Mir wäre deswegen eine solche Lösung gerade beim Recording viel zu fragil, weil beim Arbeiten am Pult oder an den Kabeln (oder auch nur beim Stoßen am Arbeitstisch) schnell der fragile Kontakt verloren gehen kann.
@Sven Blau Es gibt tatsächlich ein passendes Kabel zu kaufen:
https://www.thomann.de/de/pro_snake_jam_cable_3m.htm
Top!
Der Mixer ist doch schon ewig auf dem Markt. Warum bekommt der jetzt (erst) einen Test? Hatte anfangs gehofft Soundcraft hätte noch mal was überarbeitet, aber das ist ja 1 zu 1, was schon seit Jahren im Umlauf ist. Die EFX-Serie ist doch mindestens vor 5-6 Jahren released worden. Ich würde auch meinen das der Mixer vor 1-2 Jahren auch noch locker 100€ günstiger war, bevor er jetzt bei Thomann und co re-released wurde.
Über die allgemeine Verarbeitung der kleinen Soundcraftmixer mag man noch diskutieren können, aber eins steht fest: Soundcraft verbaut die schlimmsten Fader des Planeten. Mir völlig unverständlich und im direkten Vergleich mit Mackie, Allen&Heath oder Tascam kommt man aus dem Staunen nicht mehr raus.
Dabei liebe ich meinen M8 sehr.
Wenn ich mir dann die Fotos des EFX8 anschaue ahne ich böses……. War der Tester gnädig oder hat sich da was getan?
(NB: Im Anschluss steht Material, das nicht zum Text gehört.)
(* ===== verification/ClientSync.v ===== *)
(** * The edge client and a server together

    Executions of a [SqliteClient] (src/client.rs) against any [SyncServer]:
    the application edits, other devices merge, and the client syncs, page
    by page. *)
From S2P Require Import Prelude RustStd Error Schema SchemaFacts Crdt Lww Payload Policy Replica.
From S2P Require Import State Feed Merge MergeTheorems FeedTheorems.
From S2P Require Import Sqlite Client ClientFacts ClientInv ClientLocal ClientAck ClientDelta.
From S2P Require Import ClientScopes ClientOps Demo ClientDemo ClientTheorems ClientReplication.
From S2P Require Import SyncServer.

(** ** Local edits *)
Section client.
Context `{!StrDebug, !SqlText_externals, !SerdeJson}.
Variable t : TableDef.

Definition is_edit (op : client_op) : bool :=
  match op with OpInsert _ _ | OpSet _ _ _ | OpDelete _ | OpRestore _ => true | _ => false end.
(** The application edits its database, successfully or not, or works on
    another table of it. *)
Inductive edit_step (db db' : ClientDb) : Prop :=
| edit_op op res :
    is_edit op = true → op_typed t op → run_op t op db = (res, db') → edit_step db db'
| edit_other : other_table t db db' → edit_step db db'.

(** What edits can do to the log: a row is the old one, or a dirty one of
    the device with a clock above the one the edits started from. *)
Record edited (clock : Z) (device : string) (db db' : ClientDb) : Prop := {
  ed_cursors : cursors db' !! crdt_table t = cursors db !! crdt_table t;
  ed_evictions : table_rows t (scope_evictions db') = table_rows t (scope_evictions db);
  ed_rows k : crdt_rows db' !! k = crdt_rows db !! k ∨
    ∃ cell, crdt_rows db' !! k = Some cell ∧ cr_dirty cell = true ∧ (clock < cr_lamport cell)%Z;
}.

Lemma captured_edited columns id row st db db1 clock device :
  (clock ≤ cs_lamport st)%Z → crdt_rows db1 = crdt_rows db → cursors db1 = cursors db →
  scope_evictions db1 = scope_evictions db →
  (∀ c, c ∈ columns → is_Some (row !! cd_name c)) → NoDup (cd_name <$> columns) →
  edited clock device db (captured columns id row st db1).
Proof.
  intros Hclock Hrows Hcur Hev Hcols Hnd. split; simpl; [by rewrite Hcur|by rewrite Hev|].
  intros k. rewrite Hrows.
  destruct (decide (k.1 = id ∧ k.2 ∈ cd_name <$> columns)) as [[Hid Hin]|Hout].
  - right. apply list_elem_of_fmap in Hin as (c & Hk & Hc).
    destruct (Hcols _ Hc) as [v Hv]. destruct k as [i name]; simpl in *; subst i name.
    rewrite (capture_column st id row columns _ c v Hnd Hc Hv).
    eexists. split; [done|]. split; [done|]. simpl. lia.
  - left. apply capture_other. destruct (decide (k.1 = id)); [right|by left]. intros ?. by apply Hout.
Qed.

Lemma local_update_edited st id column ty v row db db' clock device :
  (clock ≤ cs_lamport st)%Z → local_update st id column ty v row db db' →
  edited clock device db db'.
Proof.
  intros Hclock [old _ _|old _ _ _].
  - split; [done|done|by left].
  - apply captured_edited; [done..| |apply NoDup_singleton].
    intros c ->%list_elem_of_singleton. simpl. rewrite lookup_insert_eq. by eexists.
Qed.

Lemma edit_step_edited db db' st clock device :
  table_wf t → client_wf t db → client_state db = Some st → (clock ≤ cs_lamport st)%Z →
  edit_step db db' → edited clock device db db'.
Proof.
  intros Ht Hwf Hst Hclock [op [[]|e] Hedit Htyped Hrun|[_ Hlog [Hcur _ _ Hev] _]].
  2:{ apply run_op_clean in Hrun as ->. split; [done|done|by left]. }
  2:{ split; [done| |intros k; left; by rewrite Hlog]. apply set_eq. intros id.
      rewrite !elem_of_table_rows. by setoid_rewrite Hev. }
  pose proof (cw_state _ _ Hwf) as (st' & Hst' & Hflag & _). rewrite Hst in Hst'. injection Hst' as <-.
  destruct op; try done; simpl in Hrun.
  - destruct (proj1 (client_insert_run t _ _ _ _ st Hst Hflag) Hrun) as (_ & Hins & _ & _ & ->).
    apply captured_edited; [done..| |by apply synchronized_names_distinct].
    intros c Hc. destruct Htyped as [Htyped _].
    destruct (inserted_row_ok t values Ht Hins Htyped (cd_name c) (cd_ty c)) as (v & Hv & _).
    + apply (column_type_iff _ _ _ Ht). by destruct c.
    + by exists v.
  - destruct (proj1 (client_set_run t _ _ _ _ _ st Hst Hflag (wf_rows_ok t _ Hwf)) Hrun)
      as (_ & _ & _ & ty & sv & row & _ & _ & _ & _ & Hup). by eapply local_update_edited.
  - destruct (proj1 (client_delete_run t _ _ _ st Hst Hflag (wf_rows_ok t _ Hwf)) Hrun)
      as (_ & row & _ & _ & Hup). by eapply local_update_edited.
  - destruct (proj1 (client_restore_run t _ _ _ st Hst Hflag (wf_rows_ok t _ Hwf)) Hrun)
      as (_ & row & _ & _ & Hup). by eapply local_update_edited.
Qed.

Lemma edited_trans clock device db1 db2 db3 :
  edited clock device db1 db2 → edited clock device db2 db3 → edited clock device db1 db3.
Proof.
  intros [Hc1 He1 Hr1] [Hc2 He2 Hr2]. split; [congruence..|]. intros k.
  destruct (Hr2 k) as [Heq|Hnew]; [|by right]. destruct (Hr1 k) as [Heq'|Hnew']; [left; congruence|].
  right. destruct Hnew' as (cell & Hk & ? & ?). exists cell. by rewrite Heq.
Qed.

Lemma edit_steps db db' st :
  f64_text_exact → table_wf t → client_wf t db → client_state db = Some st →
  rtc edit_step db db' →
  client_wf t db' ∧ edited (cs_lamport st) (cs_device_id st) db db' ∧
  ∃ st', client_state db' = Some st' ∧ cs_device_id st' = cs_device_id st ∧
    (cs_lamport st ≤ cs_lamport st')%Z.
Proof.
  intros Hfloat Ht Hwf Hst Hsteps.
  assert (∀ db1 st1 clock device, client_wf t db1 → client_state db1 = Some st1 →
    (clock ≤ cs_lamport st1)%Z → rtc edit_step db1 db' →
    client_wf t db' ∧ edited clock device db1 db' ∧
    ∃ st', client_state db' = Some st' ∧ cs_device_id st' = cs_device_id st1 ∧
      (cs_lamport st1 ≤ cs_lamport st')%Z) as Hgen.
  { clear Hsteps Hwf Hst. intros db1 st1 clock device Hwf Hst Hclock Hsteps.
    revert st1 Hst Hclock. induction Hsteps as [db1|db1 db2 db3 Hstep Hsteps IH]; intros st1 Hst Hclock.
    - split; [done|]. split; [split; [done|done|by left]|]. exists st1. split_and!; [done..|lia].
    - pose proof (edit_step_edited _ _ _ clock device Ht Hwf Hst Hclock Hstep) as Hed.
      destruct (client_step_step t db1 db2 Hfloat Ht Hwf) as [Hwf2 [Hadv _]].
      { destruct Hstep; [by eapply step_op|by apply step_other]. }
      destruct (Hadv _ Hst) as (st2 & Hst2 & Hdev & Hlt).
      destruct (IH Hwf2 st2 Hst2 ltac:(lia)) as (Hwf3 & Hed3 & st3 & ? & ? & ?).
      split; [done|]. split; [by eapply edited_trans|]. exists st3. split_and!; [done|congruence|lia]. }
  apply Hgen; [done..|lia|done].
Qed.

(** Edits move cells up. *)
Lemma edited_cells_le db db' st clock device :
  client_wf t db → client_wf t db' → client_state db = Some st → (cs_lamport st ≤ clock)%Z →
  edited clock device db db' → cells_le (client_cells t db) (client_cells t db').
Proof.
  intros Hwf Hwf' Hst Hclock Hed k c (cell & Hk & Hdec)%client_cells_lookup.
  destruct (ed_rows _ _ _ _ Hed k) as [Heq|(cell' & Hk' & _ & Hlt)].
  - exists c. split; [|done]. apply client_cells_lookup. exists cell. by rewrite Heq.
  - destruct (cw_state _ _ Hwf') as (st' & _ & _ & _ & _ & Htables').
    destruct (tb_cells _ _ _ _ Htables' _ _ Hk') as ((c' & Hdec' & _) & Hb' & _).
    exists c'. split; [apply client_cells_lookup; eauto|]. left. left.
    destruct (cw_state _ _ Hwf) as (st0 & Hst0 & _ & _ & _ & Htables).
    rewrite Hst in Hst0. injection Hst0 as <-.
    destruct (tb_cells _ _ _ _ Htables _ _ Hk) as (_ & Hb & _).
    pose proof (decode_cell_clock _ _ _ _ Hdec). pose proof (decode_cell_clock _ _ _ _ Hdec'). lia.
Qed.

(** ** The link between a client and a server *)
Section server.
Context {W : Type} `{!SyncServer t W, !SyncServerLaws t W}.

Record linked (db : ClientDb) (w : W) : Prop := {
  lk_wf : client_wf t db;
  lk_evictions : table_rows t (scope_evictions db) = ∅;
  lk_session : srv_session w (read_cursor t db) (client_cells t db);
  lk_pushed k cell c : crdt_rows db !! k = Some cell → cr_dirty cell = false →
    decode_cell t k.2 cell = Ok c → ∃ c', srv_cells w !! k = Some c' ∧ lww_le c c';
}.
Die Fader waren nicht besser und nicht schlechter als bei anderen Pulten der Preisklasse: also unauffällig. Da gab es nichts zu kritisieren.
Ich hatte bisher von Soundcraft auch nicht die beste Meinung in Sachen Qualität der Fader, im vergleich zu A&H oder Mackie. Andererseites, das Preisniveau bestimmt eben oftmals die Qualität.